Primeiro Caderno | Política Edição de domingo, 1 de novembro de 2009
Justiça mais cara para os pequenos
Pesquisa mostra que estados com baixo IDH têm os gastos maiores
Estados menos desenvolvidos gastam mais para manter a Justiça. É o que revela pesquisa divulgada pela Associação dos Magistrados Brasileiros (AMB). As unidades da Federação com pior posição no Índice de Desenvolvimento Humano (IDH) são as que mais consomem, proporcionalmente, com a máquina do Judiciário. Paraíba, Maranhão, Alagoas, Piauí, Sergipe, Bahia e Acre destinaram 1,19% do Produto Interno Bruto (PIB) em 2008 para sustentar a estrutura e o pessoal da área.
As mais desenvolvidas, inclusive o Distrito Federal, consumiram 0,61% dos PIBs. Os demais são: Paraná, Rio, Rio Grande do Sul, São Paulo e Santa Catarina. Em termos absolutos, no entanto, os estados com IDH elevado desembolsaram mais com a Justiça que todas as demais unidades da Federação juntas. Em 2007, a Justiça estadual gastou R$ 16,6 bilhões (0,65% do PIB). Mais da metade veio de SP, RS, RJ e DF. A situação foi a mesma no ano passado, quando a despesa chegou a R$19 milhões.
O DF tem o maior percentual de despesa em relação ao PIB e concentra mais juízes por 100 mil habitantes. Em 2008, o índice era de 11,2. No Rio Grande do Sul, são 7,3. As boas condições levaram o DF também à liderança no que se refere às condições materiais e humanas dos tribunais. No ranking de casos novos, a unidade ocupa o terceiro lugar.
"As variáveis sócioeconômicas explicam de maneira muito forte o número de ações que chegam ao Judiciário", afirma a professora da Universidade de São Paulo Maria Tereza Sadek, coordenadora do estudo, acrescentando que, quanto menor o percentual de pobres num local, mais as pessoas recorrem à Justiça. "É uma questão de conscientização", explica.
Indignada com a distância que a separava do filho mais velho, Adriana Lacerda de Souza, de 29 anos, recorreu à Justiça para tentar recuperar a guarda do menino. "Demorei muito tempo para criar coragem e ir até o fórum. Mas quando cheguei lá fiquei com mais esperança de dar uma família para o meu filho", conta a moradora da Cidade Estrutural. Há anos, Adriana briga com a família do ex-marido, morto em 1998, para ter a chance de conviver com o menino.

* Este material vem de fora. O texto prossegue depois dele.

(** The loop over [entries.iter_mut()]; [order] is the iteration order. *)
Fixpoint retry_scan (order : list Z) (now_ms retry_interval_ms : Z)
    (entries : gmap Z OwnershipDriftEntry) : option Z * gmap Z OwnershipDriftEntry :=
  match order with
  | [] => (None, entries)
  | generator_id :: order =>
      match entries !! generator_id with
      | Some entry =>
          if de_active entry && (de_next_retry_after_ms entry <=? now_ms) then
            (Some generator_id,
             <[generator_id :=
                 {| de_contending_instance_id := de_contending_instance_id entry;
                    de_last_lease_expire_at_ms := de_last_lease_expire_at_ms entry;
                    de_active := de_active entry;
                    de_next_retry_after_ms := sat_add 64 now_ms (Z.max retry_interval_ms 1) |}]>
               entries)
          else retry_scan order now_ms retry_interval_ms entries
      | None => retry_scan order now_ms retry_interval_ms entries
      end
  end.

Definition next_generator_to_retry (order : list Z) (now_ms retry_interval_ms : Z)
    : prog drift_event (option Z) :=
  trigger (Locked (retry_scan order now_ms retry_interval_ms)).

(** ** One call at a time *)

Inductive drift_call :=
| Observe (generator_id : Z) (instance : string) (lease_expire_at_ms observed_at_ms : Z)
| Clear (generator_id : Z)
| Retry (order : list Z) (now_ms retry_interval_ms : Z).

Definition call_prog (c : drift_call) : prog drift_event unit :=
  match c with
  | Observe g i e o => observe_contended_local_generator g i e o
  | Clear g => clear_generator g
  | Retry order now interval => _ ← next_generator_to_retry order now interval; Ret tt
  end.
(* ===== verification/Admission.v ===== *)
(** * Admission to a generator: [src/service/mod.rs]

    The requests of shared and warm timelines take turns at a generator: one has
    the turn, the others wait in a queue in the order they came.  A request is a
    state machine whose states are the points of [acquire_generator_admission]
    and of the release of what it returned, between which others may run: every
    section under the fairness mutex is one step, and so is every wake-up, every
    operation of the semaphore and of the atomics.

    A future may be dropped wherever it waits, and a request with a cancellation
    may be cancelled wherever it looks; the guards then leave the queue or
    release the turn.  [Notify] keeps no permit: [notify_waiters] wakes those
    that have enabled their [Notified] and no others. *)

From S2P Require Import Prelude RustStr Types.

Record GeneratorWaitQueueEntry := {
  wq_timeline_key : string;
  wq_waiter_id : Z;
}.

Record GeneratorFairnessState := {
  gf_active_timeline_key : option string;
  gf_wait_queue : list GeneratorWaitQueueEntry;
  gf_next_waiter_id : Z;
}.

Definition GeneratorFairnessState_default : GeneratorFairnessState :=
  {| gf_active_timeline_key := None; gf_wait_queue := []; gf_next_waiter_id := 0 |}.

(** ** The sections under the mutex *)

(** The guard of a waiter is its id in the queue. *)
Definition queue_generator_waiter_if_needed (timeline_key : string) (waiter_guard : option Z)
    (f : GeneratorFairnessState) : option Z * GeneratorFairnessState :=
  match waiter_guard with
  | Some _ => (waiter_guard, f)
  | None =>
      let waiter_id := gf_next_waiter_id f in
      (Some waiter_id,
       {| gf_active_timeline_key := gf_active_timeline_key f;
          gf_wait_queue := gf_wait_queue f ++ [{| wq_timeline_key := timeline_key; wq_waiter_id := waiter_id |}];
          gf_next_waiter_id := wrap 64 (waiter_id + 1) |})
  end.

A última vez que tinha visto a criança foi há mais de 10 anos. Tomou um susto quando o encontrou durante uma audiência. "Ele estava grande. Percebi que os olhinhos encheram de água", conta a mãe, que tentou não se emocionar e aguarda ansiosa uma decisão da Justiça. "Podia não demorar, né ? Para ele aproveitar mais a nossa família e conhecer os irmãos", diz a mãe de outros cinco filhos, que sobrevive com R$ 600 que o marido ganha por mês dirigindo caminhão.
Paraíba está entre as unidades federativas menos desenvolvidas com maior custo Foto:Marcus Atonius/Divulgação
Desenvolvidos
De acordo com o levantamento, os estados mais desenvolvidos gastam mais com pessoal. Os locais com menores IDHs comprometeram 82,4% com a cifra e 17,6% em investimentos no ano passado. Os com índices mais altos usaram 92,1% do orçamento para pagar funcionários, restando apenas 7,9% para investimentos. No ano passado, a liderança coube ao DF, com 96,7% de gastos para esse fim - crescimento de 5,5 pontos de um ano para o outro. Em Minas, o índice também ultrapassou 90% do orçamento. Por outro lado, havia apenas cinco magistrados para cada 100 mil habitantes.
A falta de juízes afeta, principalmente, a população do interior. Sessenta e duas varas estão vagas no estado. Em Montes Claros, no norte do estado, as pilhas de processos revelam a sobrecarga de trabalho. O juiz José Geraldo Mendes Silva tem 3.880 processos em andamento e recebe cerca de 300 novos a cada mês. O magistrado lembra que a cidade conta com duas varas de família e responde ainda por mais seis municípios.
"Às vezes, trabalho até duas da manhã", diz Mendes, que considera "desumano" o volume de trabalho. Uma vez por semana, ele se desloca até São Romão, a 186km de Montes Claros, onde atua como juiz cooperador. Não há magistrados na cidade. Para ele, além do aumento de juízes, para dar maior rapidez ao trabalho, é preciso ampliar o número de funcionários.